Pilihan Ibu
Sudah dua minggu ini Farida panik mencari seorang pembantu rumah tangga.
Sebab seminggu lagi dia harus masuk kantor. Sebuah perusahaan periklanan telah
menerima lamaran kerjanya tiga minggu lalu dengan gaji seperti yang dia minta.
Sebuah harapan yang terwujud ketika rumah tangganya harus segera mendapat
tambahan pemasukan keuangan. Ekonomi rumah tangganya harus segera disokong.
Mengingat Alya, anaknya, empat bulan lagi sudah harus masuk sekolah dasar.
Sedang mengandalkan gaji Gunadi, suaminya, menurut perhitungan mereka berdua
tak cukup.
Sesungguhnya memang sudah menjadi perjanjian sebelum menikah, rumah tangga
mereka akan ditopang oleh dua tiang pemasukan keuangan. Jadi Gunadi tak
keberatan bila Farida bekerja. Mereka sadar, bekerja tak sekadar sebagai aktualisasi
hidup, tapi yang lebih penting adalah pemenuhan kebutuhan dan ekonomi rumah
tangga. Mereka tahu, zaman terus berkembang dan kebutuhan ke depan semakin
beraneka macam.
Sudah sejak tahun lalu Farida rajin mengirim lamaran-lamaran ke
perusahaan-perusahaan. Beberapa kali juga sudah mendapat panggilan tes dan
wawancara. Namun gagal. Kini, sebuah perusahaan periklanan menerimanya sebagai
karyawan. Bergembiralah ia.
Persoalan yang muncul kemudian, seperti yang sudah diduga sebelumnya,
mereka membutuhkan seorang pembantu rumah tangga untuk menemani Alya di rumah. Seseorang yang dapat dipercaya untuk menangani kebutuhan Alya, sementara
Farida tak di rumah.
Seorang pembantu dengan kriteria; telaten dengan seorang anak kecil dan
mengerjakan pekerjaan standar, seperti mengepel dan menyetrika. Tak usah
mencuci karena sudah diwakili oleh sebuah mesin. Tak bisa masak, tak apa. Toh,
sekarang pun mereka telah berlangganan makanan katering dan rencananya akan
tetap begitu.
Telah mereka cari berbagai informasi tentang bagaimana mendapatkan seorang
pembantu rumah tangga. Berbagai kemungkinan telah dijajaki. Dari mendapatkan
pembantu lewat agen-agen penyalur hingga menelepon teman dan kerabat apabila
mempunyai pembantu lebih atau teman dari pembantu yang telah bekerja.

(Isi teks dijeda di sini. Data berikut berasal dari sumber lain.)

Definition sleep_result (i : HistoryIndex) (n : UUID) : Outcome unit :=
  match timer_terminal i !! n with
  | None => OSuspend Blocked
  | Some t =>
    if bool_decide (event_type t = TimerCanceled) then ORaise (RuntimeError "timer was canceled")
    else OReturn tt
  end.

Definition sleep_spec (duration : TimeDelta) : command_spec string unit :=
  let delay_seconds := total_seconds duration in
  mk_spec
    (if SFltb delay_seconds (S754_zero false) then
       Err (ValueError "sleep duration cannot be negative")
     else fingerprint (JObj
       [("command_type", JStr "timer"); ("delay_seconds", JFloat delay_seconds)]))
    (fun w i id fp =>
      OSuspend (NewCommands
        [CScheduleTimer (mk_schedule_timer id (entity_uuid w "timer" id)
           delay_seconds "sleep" None fp)]))
    (entity_found TimerStarted id
      (fun s => "expected timer, history contains " +:+ event_type_name (event_type s))
      (fun fp s => "timer command changed (recorded " +:+ py_repr (attr "fingerprint" s) +:+
                     ", replayed " +:+ py_repr (JStr fp) +:+ ")")
      "recorded timer has no entity ID" sleep_result).

Definition continue_spec (workflow_type : string) (version : Z) (input : JSON)
    (queue_name : option string) : command_spec (JSON * string) unit :=
  mk_spec
    (detached_input ← clone_json input;
     fp ← fingerprint (JObj
       [("command_type", JStr "continue_as_new");
        ("workflow_type", JStr workflow_type);
        ("definition_version", JInt version);
        ("input", detached_input);
        ("queue_name", json_opt_str queue_name)]);
     Ok (detached_input, fp))
    (fun w i id f =>
      OSuspend (NewCommands
        [CContinueAsNew (mk_continue_as_new id (entity_uuid w "continue-as-new" id)
           workflow_type version f.1 queue_name f.2)]))
    (entity_found WorkflowExecutionContinuedAsNew snd
      (fun s => "expected continue-as-new, history contains " +:+ event_type_name (event_type s))
      (fun _ _ => "continue-as-new command changed") "continuation has no execution identity"
      (fun i n => OSuspend (ContinueAsNewRecorded n))).

Definition resolve_spec (update : WorkflowUpdate) (outcome : JSON) (accepted : bool)
    : command_spec (JSON * string) unit :=
  mk_spec
    (detached_outcome ← clone_json outcome;
     fp ← fingerprint (JObj
       [("command_type", JStr "resolve_update");
        ("update_id", JStr (wu_id update));
        ("accepted", JBool accepted);
        ("outcome", detached_outcome)]);
     Ok (detached_outcome, fp))
    (fun w i id f =>
      OSuspend (NewCommands
        [CResolveWorkflowUpdate (mk_resolve_update id (wu_id update) accepted f.1 f.2)]))
    (fun i id f s =>
      if negb (bool_decide (event_type s = WorkflowUpdateResolved)) then
        ORaise (NonDeterminismError id
          ("expected update resolution, history contains " +:+ event_type_name (event_type s)))
      else if negb (fingerprint_matches s f.2) then
        ORaise (NonDeterminismError id "workflow update resolution changed")
      else OReturn tt).

(** The derived value of a marker, which only reads the workflow's identity and
    the first event. *)
Definition derived (w : UUID) (i : HistoryIndex) (marker_type : string) (id : Z) : Py JSON :=
  _derived_marker_value (mk_context w i 0 ∅ ∅ []) marker_type id.

Definition marker_spec {A : Type} (marker_type : string) (post : Z → JSON → Outcome A)
    : command_spec string A :=
  mk_spec
    (fingerprint (JObj [("command_type", JStr "marker"); ("marker_type", JStr marker_type)]))
    (fun w i id fp =>
      match derived w i marker_type id with
      | Ok value => OSuspend (NewCommands [CRecordMarker (mk_record_marker id marker_type value fp)])
      | Err e => ORaise e
      end)
    (fun i id fp s =>
      if negb (bool_decide (event_type s = MarkerRecorded)) then
        ORaise (NonDeterminismError id
          ("expected " +:+ marker_type +:+ " marker, history contains " +:+
             event_type_name (event_type s)))
      else if negb (bool_decide (attr "marker_type" s = JStr marker_type))
              || negb (fingerprint_matches s fp) then
        ORaise (NonDeterminismError id ("deterministic " +:+ marker_type +:+ " call changed"))
      else match clone_json (attr "value" s) with
           | Ok value => post id value
           | Err e => ORaise e
           end).

Definition now_post (id : Z) (value : JSON) : Outcome Datetime :=
  match value with
  | JStr s =>
    match fromisoformat s with
    | None => ORaise (NonDeterminismError id "now marker is not a timestamp")
    | Some parsed =>
      match dt_offset parsed with
      | None => ORaise (NonDeterminismError id "now marker has no timezone")
      | Some _ => OReturn parsed
      end
    end
  | _ => ORaise (NonDeterminismError id "now marker is not a timestamp")
  end.

Definition random_post (id : Z) (value : JSON) : Outcome float :=
  match value with
  | JFloat f =>
    if SFleb (S754_zero false) f && SFltb f (float_of_Z 1) then OReturn f
    else ORaise (NonDeterminismError id "random marker is invalid")
  | _ => ORaise (NonDeterminismError id "random marker is invalid")
  end.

Gunadi dan Farida sendiri sesungguhnya lebih suka memilih lewat jalur
kekerabatan dan pertemanan. Lebih nyaman saja menurut mereka. Karena dipastikan
sudah mengenal hubungan satu sama lain. Karena kesibukan di kantornya, Gunadi
menyerahkan sepenuhnya urusan ini pada Farida. Maka kini Faridalah yang pusing
tujuh keliling.
Namun hingga tinggal dua minggu lagi Farida bekerja, pembantu rumah tangga
yang mereka inginkan belum juga didapat. Beberapa hari yang lalu Gunadi sudah
mengajak Farida berdiskusi bilamana mereka mengambil pembantu lewat agen
penyalur saja. Namun Farida masih belum setuju. Farida masih menunggu kabar
dari ibunya di Solo yang katanya akan mencarikan dari sana. Gunadi tak dapat
menolak pertimbangan Farida. Karena menurutnya, kalau mertuanya yang mendapatkan
pembantu, tentu itu lebih baik. Pasti jaminan mutu. Paling tidak, pengalaman
mertuanya lebih dapat diandalkan dalam menilai seseorang. Masih terngiang di
telinga ketika ibu mertuanya bertelepon dengannya.
”Sudah, ibu saja yang cari dari sini. Nanti ibu seleksi. Kasian
Alya kalau dapet
pembantu yang ra karuan. Biar ibu saja yang cari di sini.”
Tapi sudah seminggu lebih belum juga ada kabar dari ibu mertuanya.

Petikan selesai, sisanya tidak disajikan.